Reklama

Widowiskowy ŁKS

Bądź na bieżąco!

Zapisz się do newslettera

Piłkarskie rozgrywki wielkimi krokami zbliżają się do zakończenia. Na lokalnych stadionach sympatycy piłki nożnej nie mogli narzekać na brak emocji i dobrej gry. Działacze i trenerzy łomżyńskiego klubu z dużymi obawami przystępowali do trzecioligowych rozgrywek. Co prawda zespół w znakomitym stylu zapewnił sobie awans, ale beniaminkowi zawsze trudniej o dobre rezultaty.

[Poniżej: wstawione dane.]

(** The [total] of a list response. *)
Definition total_of (o : Outcome) : option nat :=
  match o with
  | Responded _ body =>
      match prop "total" body with
      | Some (JNum n) => Some n
      | _ => None
      end
  | _ => None
  end.

(** An answer with one of the given status codes whose [success] flag
    says whether the status is 200. *)
Definition well_answered (codes : list nat) (o : Outcome) : Prop :=
  ∃ code body, o = Responded code body ∧ code ∈ codes ∧
               success_flag o = Some (Nat.eqb code 200).

(** A string of white space only (the empty string included). *)
Definition blank (s : string) : bool :=
  forallb is_space (chars (list_ascii_of_string s)).

(** The paths of a user that the follow handlers have no business with. *)
Definition same_account (u u' : User) : Prop :=
  username u' = username u ∧ email u' = email u ∧ password u' = password u ∧
  bio u' = bio u ∧ profile u' = profile u.

(** What a mutating handler called by [me] for [target] may change: no
    user appears or disappears, no account path changes, and only the
    following array of the user that [me] names and the followers array of
    the user that [target] names may differ. *)
Definition kept `{Driver} (me target : string) (users users' : gmap string User) : Prop :=
  ∀ i, match users !! i, users' !! i with
       | Some u, Some u' =>
           same_account u u' ∧
           (castObjectId me ≠ Some i → following u' = following u) ∧
           (castObjectId target ≠ Some i → followers u' = followers u)
       | None, None => True
       | _, _ => False
       end.

(** Two collections with the same users, each with the same account
    paths and the same two arrays. *)
Definition restored (users users' : gmap string User) : Prop :=
  ∀ i, match users !! i, users' !! i with
       | Some u, Some u' =>
           same_account u u' ∧ following u' = following u ∧ followers u' = followers u
       | None, None => True
       | _, _ => False
       end.

(** How a run of a mutating handler leaves its session, by outcome. *)
Definition lifecycle (users : gmap string User) (r : Run) : Prop :=
  match outcome r with
  | Responded code _ =>
      if Nat.eqb code 200 then session r = TxnCommitted ∧ ended r = true
      else session r = TxnOpen users ∧ ended r = false ∧ store r = users
  | NextError _ => session r = TxnAborted ∧ ended r = true ∧ store r = users
  | Rejected _ => session r ≠ TxnCommitted ∧ ended r = false ∧ store r = users
  end.

(** Events of a request that only reads and answers. *)
Definition quiet (ev : Event) : bool :=
  match ev with
  | EvFindById _ | EvPopulate | EvRespond _ | EvNext _ => true
  | _ => false
  end.

(** Rows of the follows collection that the schema and its index admit. *)
Definition admissible (rows : FollowModel.Follows) : Prop :=
  NoDup rows ∧ ∀ a b, (a, b) ∈ rows → a ≠ b.

(** Usernames and emails name at most one stored user. *)
Definition unique_identities (users : gmap string User) : Prop :=
  ∀ i j ui uj, users !! i = Some ui → users !! j = Some uj →
    username ui = username uj ∨ email ui = email uj → i = j.

End Shapes.
Export Shapes.

(** ** Further sample data *)

Module Samples.
Import Scenario.

(** A token library without a configured secret: signing throws. *)
Definition no_secret_jwt : Auth.Jwt := {| Auth.sign := λ _, None |}.

(** carol registers with the given password. *)
Definition carol_registration (password : string) : Auth.RegisterBody :=
  Auth.mkRegisterBody (Some "carol") (Some "carol@example.com") (Some password)
                      None None.

(** Randomness of a request that names its document [idC]. *)
Definition entropy1 : Auth.Entropy := Auth.mkEntropy 3 5 idC.

(** An identifier that is one no-break space (U+00A0). *)
Definition nbsp : string :=
  String (ascii_of_nat 194) (String (ascii_of_nat 160) EmptyString).

(** A follows collection where alice follows carol. *)
Definition follows0 : FollowModel.Follows := [(idA, idC)].

(** Only the second save of a follow fails. *)
Definition target_save_fails : Faults :=
  λ op, match op with OpSaveTarget => true | _ => false end.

Przed sezonem działacze zadbali o solidne wzmocnienie drużyny, ale w Łomży najczęściej mówiono jedynie o walce o utrzymanie się w lidze. Na szczęście piłkarska rzeczywistość okazała się znacznie bardziej ciekawa dla ŁKS.
Podopieczni trenera Tadeusza Gaszyńskiego rozgrywki zaczęli od zwycięstwa Kolejne udane mecze pozwoliły piłkarzom ŁKS-u utrzymywać miejsce w ścisłej czołówce tabeli. Szczególnie dobrze nasi zawodnicy spisywali się na własnym stadionie. Z 8 pojedynków rozegranych w Łomży wygrali aż 7 z nich. Nieco słabiej ekipie Łomżyńskiego Klubu Sportowego wiodło się na wyjazdach. Szczególne powody do radości łomżyńskim kibicom przyniosło ostatnie jesienne zwycięstwo nad rezerwami Legii odniesione w Łomży. Wygrana ŁKS jest tym cenniejsza, że w drużynie gości ze stolicy wystąpiło kilku zawodników kojarzonych raczej z pierwszoligowym zespołem tego klubu. Ekipa ŁKS nie przestraszyła się bardziej doświadczonych rywali i odniosła zasłużone zwycięstwo 2: 1.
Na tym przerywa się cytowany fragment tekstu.